_Exercise_
Please transcribe exactly, and only, the lines of the data below between the line holding "intros Hw Hok." and the line holding "by destruct (pend_insert", inclusive.

_Record excerpts_
○ ○ ○ ○ ○ ○ ○

(* ===== verification/PlanDispatch.v ===== *)
(** * Dispatch rounds are bounded and never run dry half way

    The closures of a plan reach a dispatch through its public methods only.
    Then its budget and its state stay consistent through every run of a plan,
    an invocation that was taken can always be completed or put back, and,
    when no closure starts a new round, a run ends. *)

From S2P Require Import Prelude Schedule ScheduleAccess Plan PlanRefine.
From stdpp Require Import strings.

Open Scope Z_scope.

(** ** What the public methods do to a dispatch *)

Section methods.
Context {E : Type} (strict : bool).
Implicit Types d : Dispatch E.

(** A public method; [strict] leaves out the one that grants a new budget. *)
Inductive public : Dispatch E -> Dispatch E -> Prop :=
| pub_begin b d : strict = false -> usize b -> public d (begin b d).1
| pub_select i d : public d (select i d).1
| pub_skip d : public d (skip d).1
| pub_stop d : public d (stop d).1
| pub_take d : public d (take_result d).1.

Definition sane d : Prop :=
  usize (remaining d) /\ match state d with Selected _ | Running => 1 <= remaining d | _ => True end.

(** What any run of a plan may do to a dispatch. *)
Definition moves d d' : Prop :=
  (sane d -> sane d') /\ (state d = Running -> d' = d) /\ (strict = true -> remaining d' <= remaining d).

#[global] Instance moves_preorder : PreOrder moves.
Proof.
  split; [intros d; split_and!; auto; lia|].
  intros d1 d2 d3 (A & B & C) (A' & B' & C'). split_and!; auto.
  - intros H. specialize (B H) as ->. auto.
  - intros H. specialize (C H). specialize (C' H). lia.
Qed.
Record forest (w : World) : Prop := mkForest {
  f_tidy : tidy w;
  f_next : 1 <= next w;
  f_fresh : forall k, next w <= k -> grants w !! k = None;
  f_token : forall t k p, locate w t k = Some p -> 1 <= k < next w;
  f_unique : forall t t' k p p', locate w t k = Some p -> locate w t' k = Some p' -> t = t';
  f_sire : forall t k p, locate w t k = Some p ->
    match p_sire p with
    | None => p_lord p = None
    | Some s => exists l q, p_lord p = Some l /\ locate w l s = Some q /\ p_mail q = p_mail p /\ s < k /\
                  (s, t, k) ∈ heirs_of w l
    end;
  f_heirs : forall l s c k, (s, c, k) ∈ heirs_of w l ->
    exists p, locate w c k = Some p /\ p_sire p = Some s /\ p_lord p = Some l;
  f_heir : forall t k p h, locate w t k = Some p -> p_heir p = Some h ->
    only w k = true /\ exists q, locate w (h_task h) (h_token h) = Some q /\ p_sire q = Some k /\ p_lord q = Some t;
  f_only : forall t k p c k' q, locate w t k = Some p -> only w k = true ->
    locate w c k' = Some q -> p_sire q = Some k -> p_heir p = Some (mkHeir c k');
  f_grant : forall t k p, locate w t k = Some p -> exists g, grants w !! k = Some g /\ descends w p g
}.

Lemma within_refl pages x : within pages x x.
Proof. unfold within. destruct (extent pages x). lia. Qed.

Lemma within_trans pages x y z : within pages x y -> within pages y z -> within pages x z.
Proof. unfold within. destruct (extent pages x), (extent pages y), (extent pages z). lia. Qed.
(** The section of [cull], once its nodes are known to be a whole subtree. *)
Lemma cull_commit_run room u caller closing w r w' :
  forest w -> ((unchanged w u || relations_match w u) = true -> closed w (u_nodes u)) ->
  cull_commit room u caller closing w = Some (r, w') ->
  match r with
  | Err _ => w' = w
  | Ok _ => (unchanged w u || relations_match w u) = true /\ pruned w (u_nodes u) w' /\ forest w' /\ moves None w w'
  end.
Proof.
  intros Hw Hcl. unfold cull_commit, mbind, M_bind, get, fail. destruct room; cbn [negb]; [|by intros [= <- <-]].
  destruct (unchanged w u || relations_match w u); cbn [negb]; [|by intros [= <- <-]]. specialize (Hcl eq_refl).
  unfold expect. destruct (u_nodes u !! 0%nat) as [[t k]|]; [|done]. unfold lift at 1.
  destruct (ok_or (locate w t k) Denied) as [root|e]; [|by intros [= <- <-]].
  set (check := match caller with Some c => _ | None => _ end).
  assert (check w = Some (Ok tt, w) \/ exists e, check w = Some (Err e, w)) as [->|[e ->]]; [|simpl|by intros [= <- <-]].
  { subst check. destruct caller as [c|]; [|by left]. unfold lift, fail, mret, M_ret.
    destruct (p_sire root); cbn; [|eauto]. destruct (p_lord root); cbn; [|eauto]. by destruct (negb _ || _ || _); eauto. }
  unfold lift. destruct (withdraw_check w closing root) as [[]|e]; [|by intros [= <- <-]].
  assert (closed w (reverse (u_nodes u))) as Hcl'.
  { destruct Hcl as [A B]. split; [intros t' k'; rewrite elem_of_reverse; apply A|].
    intros l s c j. rewrite !elem_of_reverse. apply B. }
  destruct (take_all_forest w _ Hw Hcl') as [Hf Hp]. pose proof (pruned_attenuates w _ _ Hw Hcl' Hp) as Ha. pose proof (take_all_versioned (reverse (u_nodes u)) w) as Hv.
  destruct (take_all (reverse (u_nodes u)) w) as [w1 ps]. unfold put, mret, M_ret. intros [= <- <-]. cbn [fst] in *.
  destruct (pr_rest _ _ _ Hp) as (_ & Hma & _). split_and!; try done.
  eapply pruned_ext; [|exact Hp]. intros n. apply elem_of_reverse.
Qed.
(* ===== verification/PendSystem.v ===== *)
(** * The ledger in use

    The operations and the searches of all tasks interleave: each critical
    section is one step, and between two visits of a search anything may
    happen.  Around the ledger, tasks come and go and the mails change. *)

From S2P Require Import Prelude Pend PendTables PendInv PendSteps PendCull PendHunt.
From stdpp Require Import sorting.

Open Scope Z_scope.

Record Config := mkConfig { c_world : World; c_hunts : gmap nat Hunt }.

(** The operations that are one section each; what [reduce] looks at before its
    section it looks at again inside. *)
Inductive action :=
| A_insert (room room' : bool) (t mail mark bits : Z)
| A_publish (rooms : bool * bool * bool) (caller src target subset mark : Z) (requested : option (Z * Z))
| A_reduce (t k subset : Z)
| A_clear (t k : Z) (expected : Heir)
| A_reap (t k : Z) (maps : bool).

Definition perform (a : action) : L unit :=
  match a with
  | A_insert room room' t mail mark bits => pend_insert room room' t mail mark bits ;; mret tt
  | A_publish rooms caller src target subset mark requested => publish rooms caller src target subset mark requested ;; mret tt
  | A_reduce t k subset => reduce_commit t k subset
  | A_clear t k expected => clear_heir t k expected ;; mret tt
  | A_reap t k maps => reap t k maps ;; mret tt
  end.

(** A new resource comes with some permission and is put in a task that
    somebody keeps. *)
Definition permitted (w : World) (a : action) : bool :=
  match a with A_insert _ _ t _ _ bits => upgrade w t && negb (bits =? 0) | _ => true end.

Definition mints (a : action) : option Z := match a with A_insert _ _ _ mail _ _ => Some mail | _ => None end.

(** A search keeps the tasks it noted and the tasks of the pies it found. *)
Definition keeps (u : Hunt) (t : Z) : bool := any (fun e => e.1 =? t) (u_tasks u) || any (fun n => n.1 =? t) (u_nodes u).

(** [step fresh c c']: [fresh] is the mail the step makes a first pie for. *)
Inductive step : option Z -> Config -> Config -> Prop :=
| step_action a w hs r w' : permitted w a = true -> perform a w = Some (r, w') -> step (mints a) (mkConfig w hs) (mkConfig w' hs)
| step_around w hs dead' mails' : (forall m, m_pages (mails' m) = m_pages (mails w m)) ->
    step None (mkConfig w hs) (mkConfig (mkWorld (tasks w) dead' (grants w) mails' (next w)) hs)
| step_spawn w hs t : tasks w !! t = None -> step None (mkConfig w hs) (mkConfig (set_tasks (<[t := Pend_new]> (tasks w)) w) hs)
| step_gone w hs t : pies_of w t = [] -> (forall i u, hs !! i = Some u -> keeps u t = false) ->
    step None (mkConfig w hs) (mkConfig (set_tasks (delete t (tasks w)) w) hs)
| step_start w hs i recursive t k : step None (mkConfig w hs) (mkConfig w (<[i := hunt_start recursive t k]> hs))
| step_visit w hs i u u' : hs !! i = Some u -> u_parent u = None -> hunt_visit w u = Ok u' -> step None (mkConfig w hs) (mkConfig w (<[i := u']> hs))
| step_observe w hs i u t : hs !! i = Some u -> step None (mkConfig w hs) (mkConfig w (<[i := hunt_observe w t u]> hs))
| step_abort w hs i : step None (mkConfig w hs) (mkConfig w (delete i hs))
| step_cull w hs i u room caller closing r w' : hs !! i = Some u -> u_recursive u = true -> hunt_done u = true ->
    cull_commit room u caller closing w = Some (r, w') -> step None (mkConfig w hs) (mkConfig w' (delete i hs))
| step_forget w hs i u room spaces r w' : hs !! i = Some u -> u_recursive u = false -> hunt_done u = true ->
    forget_commit room u spaces w = Some (r, w') -> step None (mkConfig w hs) (mkConfig w' (delete i hs)).

Inductive steps : list (option Z) -> Config -> Config -> Prop :=
| steps_refl c : steps [] c c
| steps_step f fs c1 c2 c3 : step f c1 c2 -> steps fs c2 c3 -> steps (f :: fs) c1 c3.

Definition initial (around : Z -> Mail) : Config := mkConfig (mkWorld ∅ ∅ ∅ around 1) ∅.

Definition reachable (c : Config) : Prop := exists around fs, steps fs (initial around) c.

(** ** The invariant *)

Record invariant (c : Config) : Prop := mkInvariant {
  i_forest : forest (c_world c);
  i_hunts : forall i u, c_hunts c !! i = Some u -> snapshot (c_world c) u
}.

Lemma invariant_initial around : invariant (initial around).
Proof.
  split; [|done]. split; simpl; try done.
  - intros l s c k H. by apply not_elem_of_nil in H.
Qed.

Lemma good_perform a w : forest w -> permitted w a = true ->
  match perform a w with Some (_, w') => forest w' /\ moves (mints a) w w' | None => usize_MAX <= next w end.
Proof.
  intros Hw Hok. destruct a; simpl in *; unfold mbind, M_bind.
  - apply andb_true_iff in Hok as [Ht Hb]. pose proof (good_insert room room' t mail mark bits ltac:(lia) w Hw (proj1 (upgrade_true _ _) Ht)) as H.
    by destruct (pend_insert _ _ _ _ _ _ w) as [[[] ?]|].
  - pose proof (good_publish rooms caller src target subset mark requested w Hw) as H. by destruct (publish _ _ _ _ _ _ _ w) as [[[] ?]|].
  - exact (good_reduce_commit t k subset w Hw).
  - rewrite clear_heir_same by done. split; [done|]. by apply moves_refl.
  - pose proof (good_reap t k maps w Hw) as H. by destruct (reap t k maps w) as [[[] ?]|].
Qed.

Lemma forest_spawn w t : forest w -> tasks w !! t = None -> forest (set_tasks (<[t := Pend_new]> (tasks w)) w).
Proof.
  intros Hw Ht. apply forest_tables; [done| | |].
  - intros t' r. simpl. destruct (decide (t = t')) as [<-|Hne]; [rewrite lookup_insert_eq|rewrite lookup_insert_ne by done; apply (f_tidy w Hw)].
    intros [= <-]. split_and!; constructor.
  - intros t' k. unfold locate, pies_of. simpl. destruct (decide (t = t')) as [<-|Hne]; [by rewrite lookup_insert_eq, Ht|by rewrite lookup_insert_ne].
  - intros t'. unfold heirs_of. simpl. destruct (decide (t = t')) as [<-|Hne]; [by rewrite lookup_insert_eq, Ht|by rewrite lookup_insert_ne].
Qed.

(** A task without pies has no entries either. *)
Lemma no_pies_no_heirs w t : forest w -> pies_of w t = [] -> heirs_of w t = [].
Proof.
  intros Hw Hp. destruct (heirs_of w t) as [|[[s c] k] hs] eqn:Hh; [done|].
  assert ((s, c, k) ∈ heirs_of w t) as He by (rewrite Hh; left).
  destruct (f_heirs w Hw _ _ _ _ He) as (p & Hpp & Hs & Hl). destruct (forest_parent w _ _ _ _ Hw Hpp Hs) as (l & q & Hl' & Hq & _).
  assert (l = t) as -> by congruence. unfold locate in Hq. by rewrite Hp in Hq.
Qed.

Lemma forest_gone w t : forest w -> pies_of w t = [] -> forest (set_tasks (delete t (tasks w)) w).
Proof.
  intros Hw Hp. pose proof (no_pies_no_heirs w t Hw Hp) as Hh. apply forest_tables; [done| | |].
  - intros t' r; simpl; intros [_ Hr]%lookup_delete_Some. by apply (f_tidy w Hw t').
  - intros t' k. unfold locate. destruct (decide (t = t')) as [<-|Hne]; [rewrite Hp|]; unfold pies_of; simpl; [by rewrite lookup_delete_eq|by rewrite lookup_delete_ne].
  - intros t'. destruct (decide (t = t')) as [<-|Hne]; [rewrite Hh|]; unfold heirs_of; simpl; [by rewrite lookup_delete_eq|by rewrite lookup_delete_ne].
Qed.

Lemma steady_gone w u t : keeps u t = false -> steady w u (set_tasks (delete t (tasks w)) w).
Proof.
  intros [Hk _]%orb_false_iff t' v r Hin Hr. apply any_false in Hk. rewrite Forall_forall in Hk. specialize (Hk _ Hin). simpl in *.
  exists r. split; [by rewrite lookup_delete_ne by lia|by left].
Qed.

Lemma steady_spawn w u t : tasks w !! t = None -> steady w u (set_tasks (<[t := Pend_new]> (tasks w)) w).
Proof. intros Ht t' v r Hin Hr. exists r. split; [|by left]. simpl. rewrite lookup_insert_ne by congruence. done. Qed.

(** Searches other than the one that changed. *)
Lemma hunts_insert w (hs : gmap nat Hunt) i u' : (forall j u, hs !! j = Some u -> snapshot w u) -> snapshot w u' -> forall j u, <[i := u']> hs !! j = Some u -> snapshot w u.
Proof. intros H Hu j u [[_ <-]|[_ Hj]]%lookup_insert_Some; [done|by eapply H]. Qed.

Lemma hunts_delete w w' (hs : gmap nat Hunt) i :
  (forall j u, hs !! j = Some u -> snapshot w u) -> (forall u, steady w u w') -> forall j u, delete i hs !! j = Some u -> snapshot w' u.
Proof. intros H Hst j u [_ Hj]%lookup_delete_Some. eapply snapshot_steady; [by eapply H|done]. Qed.

(** What a step of the ledger itself does. *)
Lemma step_moves f c c' : invariant c -> step f c c' -> invariant c' /\ attenuates f (c_world c) (c_world c') /\
  forall m, m_pages (mails (c_world c') m) = m_pages (mails (c_world c) m).
Proof.
  intros [Hw Hhs] Hs. destruct Hs as [a w hs r w' Hok Hrun|w hs dead' mails' Hpg|w hs t Ht|w hs t Hp Hk|w hs i rec t k|w hs i u u' Hi Hpar Hv|w hs i u t Hi|w hs i|w hs i u room caller closing r w' Hi Hrec Hd Hrun|w hs i u room spaces r w' Hi Hrec Hd Hrun]; simpl in *;
  pose proof (moves_refl w Hw) as (Hr1 & Hr2 & _).
  - pose proof (good_perform a w Hw Hok) as H. rewrite Hrun in H. destruct H as (Hf & Hv & Ha & Hm). rewrite Hm. split_and!; try done.
    split; [done|]. intros i u Hi. eapply snapshot_steady; [by eapply Hhs|by apply versioned_steady].
  - split_and!; try done. split; [|intros i u Hi; eapply snapshot_steady; [by eapply Hhs|by apply versioned_steady]].
    apply (forest_regrant w); try done; [apply (f_fresh w Hw)|]. intros t k p g Hp Hg. exists g. split; [done|].
    destruct (f_grant w Hw _ _ _ Hp) as (g' & Hg' & Hb & _). apply weakens_refl. congruence.
  - split_and!; try done; [|apply attenuates_kept; [done|]].
    + split; [by apply forest_spawn|]. intros i u Hi. eapply snapshot_steady; [by eapply Hhs|by apply steady_spawn].
    + intros t' k p. unfold locate, pies_of. simpl. destruct (decide (t = t')) as [<-|Hne]; [by rewrite lookup_insert_eq|].
      rewrite lookup_insert_ne by done. eauto.
  - split_and!; try done; [|apply attenuates_kept; [done|]].
    + split; [by apply forest_gone|]. intros i u Hi. eapply snapshot_steady; [by eapply Hhs|]. by eapply steady_gone, Hk.
    + intros t' k p. unfold locate, pies_of. simpl. destruct (decide (t = t')) as [<-|Hne]; [by rewrite lookup_delete_eq|].
      rewrite lookup_delete_ne by done. eauto.
  - split_and!; try done. split; [done|]. apply hunts_insert; [done|apply snapshot_start].
  - split_and!; try done. split; [done|]. apply hunts_insert; [done|]. eapply snapshot_visit; eauto.
  - split_and!; try done. split; [done|]. apply hunts_insert; [done|]. eapply snapshot_observe; eauto.
  - split_and!; try done. split; [done|]. eapply hunts_delete; [done|]. intros u. by apply versioned_steady.
  - pose proof (cull_commit_run room u caller closing w r w' Hw) as H.
    specialize (H ltac:(intros Hok; by eapply hunt_found; eauto) Hrun). destruct r as [ps|e].
    + destruct H as (_ & _ & Hf & Hv & Ha & Hm). rewrite Hm. split_and!; try done. split; [done|].
      eapply hunts_delete; [done|]. intros u'. by apply versioned_steady.
    + subst w'. split_and!; try done. split; [done|]. eapply hunts_delete; [done|]. intros u'. by apply versioned_steady.
  - destruct (s_root w u (Hhs i u Hi)) as [[t k] H0].
    pose proof (forget_commit_run room u spaces w t k Hw H0 ltac:(intros Hun; by eapply hunt_children; eauto)) as H.
    rewrite Hrun in H. destruct r as [p|e].
    + destruct H as (Hf & (Hv & Ha & Hm) & _). rewrite Hm. split_and!; try done. split; [done|].
      eapply hunts_delete; [done|]. intros u'. by apply versioned_steady.
    + subst w'. split_and!; try done. split; [done|]. eapply hunts_delete; [done|]. intros u'. by apply versioned_steady.
Qed.

Lemma steps_invariant fs c c' : steps fs c c' -> invariant c -> invariant c'.
Proof. induction 1 as [|f fs c1 c2 c3 Hs _ IH]; [done|]. intros Hi. by apply IH, (step_moves f c1). Qed.

Lemma reachable_invariant c : reachable c -> invariant c.
Proof. intros (around & fs & Hs). eapply steps_invariant; [done|]. apply invariant_initial. Qed.

(** ** Running the system *)

Inductive command :=
| Act (a : action)
| Spawn (t : Z)
| Start (i : nat) (recursive : bool) (t k : Z)
| Visit (i : nat)
| Observe (i : nat) (t : Z)
| Cull (i : nat) (caller : option Z) (closing : bool)
| Forget (i : nat).

(** The step a command stands for, when it can be taken. *)
Definition drive (x : command) (c : Config) : option (option Z * Config) :=
  let w := c_world c in
  let hs := c_hunts c in
  match x with
  | Act a => if permitted w a then r ← perform a w; Some (mints a, mkConfig r.2 hs) else None
  | Spawn t => match tasks w !! t with None => Some (None, mkConfig (set_tasks (<[t := Pend_new]> (tasks w)) w) hs) | Some _ => None end
  | Start i recursive t k => Some (None, mkConfig w (<[i := hunt_start recursive t k]> hs))
  | Visit i => u ← hs !! i;
      match u_parent u, hunt_visit w u with None, Ok u' => Some (None, mkConfig w (<[i := u']> hs)) | _, _ => None end
  | Observe i t => u ← hs !! i; Some (None, mkConfig w (<[i := hunt_observe w t u]> hs))
  | Cull i caller closing => u ← hs !! i;
      if u_recursive u && hunt_done u then r ← cull_commit true u caller closing w; Some (None, mkConfig r.2 (delete i hs)) else None
  | Forget i => u ← hs !! i;
      if negb (u_recursive u) && hunt_done u then r ← forget_commit true u (Ok tt) w; Some (None, mkConfig r.2 (delete i hs)) else None
  end.

Fixpoint drives (xs : list command) (c : Config) : option (list (option Z) * Config) :=
  match xs with
  | [] => Some ([], c)
  | x :: xs => '(f, c1) ← drive x c; '(fs, c2) ← drives xs c1; Some (f :: fs, c2)
  end.

Lemma drive_step x c f c' : drive x c = Some (f, c') -> step f c c'.
Proof.
  destruct c as [w hs]. destruct x; simpl.
  - destruct (permitted w a) eqn:Ha; [|done]. destruct (perform a w) as [[r w']|] eqn:Hr; [|done]. intros [= <- <-]. by econstructor.
  - destruct (tasks w !! t) eqn:Ht; [done|]. intros [= <- <-]. by constructor.
  - intros [= <- <-]. constructor.
  - destruct (hs !! i) as [u|] eqn:Hi; [|done]. simpl. destruct (u_parent u) eqn:Hp; [done|].
    destruct (hunt_visit w u) eqn:Hv; [|done]. intros [= <- <-]. by eapply step_visit.
  - destruct (hs !! i) as [u|] eqn:Hi; [|done]. intros [= <- <-]. by eapply step_observe.
  - destruct (hs !! i) as [u|] eqn:Hi; [|done]. simpl. destruct (u_recursive u && hunt_done u) eqn:Hu; [|done]. apply andb_true_iff in Hu as [Hr Hd].
    destruct (cull_commit true u caller closing w) as [[r w']|] eqn:Hc; [|done]. intros [= <- <-]. by eapply step_cull.
  - destruct (hs !! i) as [u|] eqn:Hi; [|done]. simpl. destruct (negb _ && _) eqn:Hu; [|done]. apply andb_true_iff in Hu as [Hr%negb_true_iff Hd].
    destruct (forget_commit true u (Ok tt) w) as [[r w']|] eqn:Hc; [|done]. intros [= <- <-]. by eapply step_forget.
Qed.

Lemma drives_steps xs : forall c fs c', drives xs c = Some (fs, c') -> steps fs c c'.
Proof.
  induction xs as [|x xs IH]; simpl; intros c fs c'; [intros [= <- <-]; constructor|].
  destruct (drive x c) as [[f c1]|] eqn:Hd; [|done]. simpl. destruct (drives xs c1) as [[fs' c2]|] eqn:Hds; [|done]. intros [= <- <-].
  econstructor; [by eapply drive_step|by apply IH].
Qed.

○ ○ ○ ○ ○ ○ ○

_Expected output_
  intros Hw Hok. destruct a; simpl in *; unfold mbind, M_bind.
  - apply andb_true_iff in Hok as [Ht Hb]. pose proof (good_insert room room' t mail mark bits ltac:(lia) w Hw (proj1 (upgrade_true _ _) Ht)) as H.
    by destruct (pend_insert _ _ _ _ _ _ w) as [[[] ?]|].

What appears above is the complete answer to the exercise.